---------- DATA PROVIDED ----------

Lemma missing_domain_volume (df_enrol df_bio df_demo : list norm_row)
      (d : domain) :
  table_of d df_enrol df_bio df_demo = [] ->
  has_column (columns (load_and_engineer_data df_enrol df_bio df_demo))
             (prefix_of d ++ "_total_vol")%string = false.
Proof.
  intros Hnil. apply has_column_false. intros Hin.
  apply merged_columns_from in Hin. destruct Hin as [d' [Hne Hin]].
  rewrite domain_features_columns in Hin by assumption.
  destruct d, d'; try contradiction; cbn in Hin;
    repeat (destruct Hin as [Hin|Hin]; [discriminate Hin|]); destruct Hin.
Qed.





(** ** Intra-district variance reporter: the selected district *)

Lemma gtb_trans (a b c : f64) :
  F64.gtb a b = true -> F64.gtb b c = true -> F64.gtb a c = true.
Proof.
  destruct a, b, c; simpl; try discriminate; try reflexivity.
  rewrite !Rgtb_true. lra.
Qed.

Lemma gtb_above (a b c : f64) :
  F64.isnan a = false -> F64.isnan b = false -> F64.isnan c = false ->
  F64.gtb a c = true -> F64.gtb b c = false -> F64.gtb a b = true.
Proof.
  destruct a, b, c; simpl; try discriminate; try reflexivity.
  intros _ _ _. rewrite !Rgtb_true, Rgtb_false. lra.
Qed.

Lemma gtb_irrefl (a : f64) : F64.gtb a a = false.
Proof. destruct a; simpl; try reflexivity. apply Rgtb_false. lra. Qed.
(** The command line of [copy_image] in [process_repository] for a tag. *)
Definition scan_copy_command (cfg : config) (acr_name repo tag : string) : string :=
  "gcrane cp "
    +:+ (acr_name +:+ ".azurecr.io/" +:+ repo +:+ ":" +:+ tag)
    +:+ " "
    +:+ (GCR_REGION cfg +:+ "-docker.pkg.dev/" +:+ GCR_PROJECT_ID cfg +:+ "/"
           +:+ acr_name +:+ "/" +:+ repo +:+ ":" +:+ tag).

(** No shell command line is started by the event. *)
Definition no_shell (e : event) : Prop := ∀ line, e ≠ Spawn (Shell line).

(** A shell command line started by the event is the copy of a tag of
    the repository. *)
Definition copies_of (cfg : config) (acr_name repo : string) (e : event) : Prop :=
  ∀ line, e = Spawn (Shell line) → ∃ tag, line = scan_copy_command cfg acr_name repo tag.

(** The row is an identity of the repository. *)
Definition row_of (acr_name repo : string) (r : Ledger.row) : Prop :=
  ∃ tag digest, r = (acr_name, repo, tag, digest).

(** An outside in which every [az] and [gcloud] process prints
    [sha256:d1], and the state with the identity
    [(acr1, app, v1, sha256:d1)] in the ledger. *)
Definition digest_d1 : external := every_process 0 "sha256:d1" "".
Definition known_d1 : world :=
  World (snd (Ledger.insert_processed "acr1" "app" "v1" "sha256:d1" (Some ∅))) 0 ∅.
Definition initialised : world := World (Some ∅) 0 ∅.

(** A shell command line started by the event is the copy of a tag of
    some repository of the registry. *)
Definition copies_from (cfg : config) (acr_name : string) (e : event) : Prop :=
  ∀ line, e = Spawn (Shell line) →
          ∃ repo tag, line = scan_copy_command cfg acr_name repo tag.

(** The row is an identity of the registry. *)
Definition row_from (acr_name : string) (r : Ledger.row) : Prop :=
  ∃ repo tag digest, r = (acr_name, repo, tag, digest).

(** No child process is started by the event. *)
Definition no_spawn (e : event) : Prop := ∀ c, e ≠ Spawn c.
(** * Alchemy monorepo: a shallow embedding of the data-access layer, the
  documentation generator and two React components, with the properties
  the specification states about them.

  Sources embedded here:
  - the client's [Reputation] class (constructor and [reputationOf]);
  - [docs/scripts/gen.js] ([compile], [render], [destFn], the top-level
    try/catch);
  - [src/components/ViewDao/DaoMembersContainer.tsx];
  - [src/components/Scheme/Staking/LockRow.tsx]. *)

From Stdlib Require Import ZArith String Ascii List Bool Lia Floats.
From stdpp Require Import base option list gmap strings pretty sorting.

Set Warnings "-register-all".

Local Open Scope string_scope.
Local Open Scope Z_scope.

(** ** JavaScript values and exceptions *)

Module Js.

(** Primitive values as they occur in a JSON response and as the result
    of a property access; a JS number is an IEEE double. *)
Inductive prim : Type :=
| PUndefined
| PNull
| PBool (b : bool)
| PNum (n : float)
| PStr (s : string).

(** A response object with scalar fields, keyed by property name. *)
Abbreviation JsObject := (gmap string prim).

(** [o.k]: a missing property reads as [undefined]. *)
Definition prop (o : JsObject) (k : string) : prim :=
  default PUndefined (o !! k).

(** The value of [items.length > 0 && items[0]]: either the boolean
    [false] or the first object. *)
Inductive value : Type :=
| VPrim (p : prim)
| VObj (o : JsObject).

(** Property access on a value that is not [null] or [undefined]:
    booleans, numbers and strings box to wrapper objects, which have no
    own data property of the names read here. *)
Definition vprop (v : value) (k : string) : prim :=
  match v with
  | VObj o => prop o k
  | VPrim _ => PUndefined
  end.

(** An [Error] object; only [message] is read by the code modelled. *)
Record Error : Type := mkError { message : string }.

(** The outcome of evaluating an expression that may throw. *)
Inductive result (A : Type) : Type :=
| Ok (a : A)
| Throw (e : Error).
Arguments Ok {A} a.
Arguments Throw {A} e.
(** X6. With an empty batch the parser returns the empty vector for
    every body: no entry is looked at, so none can make it raise. *)
Theorem empty_batch_parses_to_the_empty_vector (response_json : Json) :
  _parse_response response_json 0 = Ok [].
Proof.
  unfold _parse_response. destruct response_json as [| | | | |entries|]; try reflexivity.
  destruct entries; reflexivity.
Qed.

Lemma parse_entry_get (results : list float32) (i : nat) (entry1 entry2 : Json) :
  get entry1 "prediction" = get entry2 "prediction" ->
  parse_entry results i entry1 = parse_entry results i entry2.
Proof. unfold parse_entry. now intros ->. Qed.

(** X8. The parser reads nothing of an entry but its prediction: two
    responses whose entries agree, position by position, on
    [get("prediction")] parse alike.  The [smiles] of an entry is never
    compared with the molecule of its slot. *)
Theorem parse_reads_only_the_predictions
    (entries1 entries2 : list Json) (data_size : nat) :
  Forall2 (fun entry1 entry2 => get entry1 "prediction" = get entry2 "prediction")
          entries1 entries2 ->
  _parse_response (JList entries1) data_size
  = _parse_response (JList entries2) data_size.
Proof.
  intros H. rewrite !_parse_response_list.
  generalize (np_full data_size nan) as results. generalize 0%nat as i.
  induction H as [|entry1 entry2 rest1 rest2 Hget _ IH]; intros i results; simpl.
  - reflexivity.
  - destruct (data_size <=? i)%nat; [reflexivity|].
    rewrite (parse_entry_get results i entry1 entry2 Hget). unfold rbind.
    destruct (parse_entry results i entry2); [apply IH | reflexivity].
Qed.

(** ** The call, endpoint by endpoint *)

(** X3. A 200 answer whose body [response.json()] cannot read, so that it
    raises a [RequestException], is handled as a transport failure is: the
    endpoint gets a vector of NaNs, and the call goes on with the
    endpoints after it. *)
Theorem unreadable_body_is_isolated
    (self : SyntheticFeasibility) (smilies : list string)
    (before after : list (string * Z * string)) (ep : string * Z * string)
    (s s1 : Net) (vs1 : list (list float32)) (response : Response) (x : exn)
    (w2 : World) :
  endpoints self = before ++ ep :: after ->
  for_endpoints before smilies [] s = (Ok vs1, s1) ->
  post (world s1) (request_for smilies ep) = (Ok response, w2) ->
  status_code response = 200 ->
  json response = Raise x ->
  is_RequestException x = true ->
  __call__ self smilies s =
  match for_endpoints after smilies []
          {| world := w2; sent := sent s1 ++ [request_for smilies ep] |} with
  | (Ok vs2, s3) =>
      (Ok {| scores := vs1 ++ [replicate (length smilies) nan] ++ vs2 |}, s3)
  | (Raise x', s3) => (Raise x', s3)
  end.
Proof.
  intros Heps Hbefore Hpost Hstatus Hjson Hx. unfold __call__. unfold bind at 1.
  rewrite Heps, for_endpoints_app. unfold bind at 1. rewrite Hbefore.
  simpl for_endpoints. unfold bind at 1.
  rewrite query_endpoint_spec. cbv zeta. rewrite Hpost.
  unfold answer_vector, rtry, rbind. rewrite Hstatus, Hjson. simpl. rewrite Hx.
  rewrite for_endpoints_scores.
  destruct (for_endpoints after smilies [] _) as [[vs2|x'] s3]; [|reflexivity].
  unfold ret. now rewrite <- app_assoc.
Qed.
Lemma last_segment_from_is_dotless (pre t : text) :
  no_dot pre = true -> no_dot (last_segment_from (pre ++ t)%list t) = true.
Proof.
  revert pre. induction t as [|c t IH]; intros pre Hpre; simpl.
  - now rewrite app_nil_r.
  - destruct (Ascii.eqb c ".") eqn:Hc.
    + apply (IH []). reflexivity.
    + replace (pre ++ c :: t)%list with ((pre ++ [c]) ++ t)%list
        by (rewrite <- app_assoc; reflexivity).
      apply IH. unfold no_dot. rewrite forallb_app. simpl.
      unfold no_dot in Hpre. now rewrite Hpre, Hc.
Qed.

Lemma split_dot_last_dotless (s : string) :
  no_dot (chars (split_dot_last s)) = true.
Proof.
  unfold split_dot_last. rewrite chars_str.
  apply (last_segment_from_is_dotless [] (chars s)). reflexivity.
Qed.

Lemma temp_input_path_chars (H : host) (up : uploaded_file) :
  chars (temp_input_path_of H up)
  = (chars (temp_stem H) ++ "."%char :: chars (split_dot_last (name up)))%list.
Proof.
  unfold temp_input_path_of. now rewrite chars_append.
Qed.

Lemma temp_input_path_extension (H : host) (up : uploaded_file) :
  split_dot_last (temp_input_path_of H up) = split_dot_last (name up).
Proof.
  unfold split_dot_last at 1. rewrite temp_input_path_chars.
  rewrite last_segment_from_after_dot by apply split_dot_last_dotless.
  apply str_chars.
Qed.

Lemma replace_from_skip (old new x rest : text) :
  replace_from old new (List.length x) (x ++ rest)%list
  = replace_from old new 0 rest.
Proof. induction x as [|c x IH]; simpl; [reflexivity | exact IH]. Qed.

Lemma replace_from_same (o : ascii) (os : text) (n : nat) :
  forall t, (List.length t <= n)%nat ->
            replace_from (o :: os) (o :: os) 0 t = t.
Proof.
  induction n as [|n IH]; intros [|c t] Hlen; simpl in *; try reflexivity;
    try lia.
  destruct (Ascii.eqb o c && starts_with os t) eqn:Hs.
  - apply andb_prop in Hs as [Ho Hs]. apply Ascii.eqb_eq in Ho as ->.
    destruct (starts_with_split _ _ Hs) as [rest ->].
    rewrite Nat.sub_0_r, replace_from_skip. f_equal. f_equal.
    apply IH. rewrite length_app in Hlen. lia.
  - f_equal. apply IH. lia.
Qed.

Lemma py_replace_same (s old : string) : py_replace s old old = s.
Proof.
  unfold py_replace. destruct (chars old) as [|o os] eqn:E.
  - simpl. rewrite <- (str_chars s) at 2. f_equal.
    induction (chars s) as [|c t IH]; simpl; [reflexivity | now rewrite IH].
  - rewrite (replace_from_same o os (List.length (chars s))) by lia.
    apply str_chars.
Qed.


Lemma starts_with_refl (t : text) : starts_with t t = true.
Proof.
  induction t as [|c t IH]; simpl; [reflexivity|].
  now rewrite Ascii.eqb_refl, IH.
Qed.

----------

INSTRUCTIONS FOR THE TASK: Set down precisely the lines above between the line holding "world := w2;" and the line holding "intros Heps Hbefore", inclusive, and nothing beyond them.

FINAL ANSWER:
          {| world := w2; sent := sent s1 ++ [request_for smilies ep] |} with
  | (Ok vs2, s3) =>
      (Ok {| scores := vs1 ++ [replicate (length smilies) nan] ++ vs2 |}, s3)
  | (Raise x', s3) => (Raise x', s3)
  end.
Proof.
  intros Heps Hbefore Hpost Hstatus Hjson Hx. unfold __call__. unfold bind at 1.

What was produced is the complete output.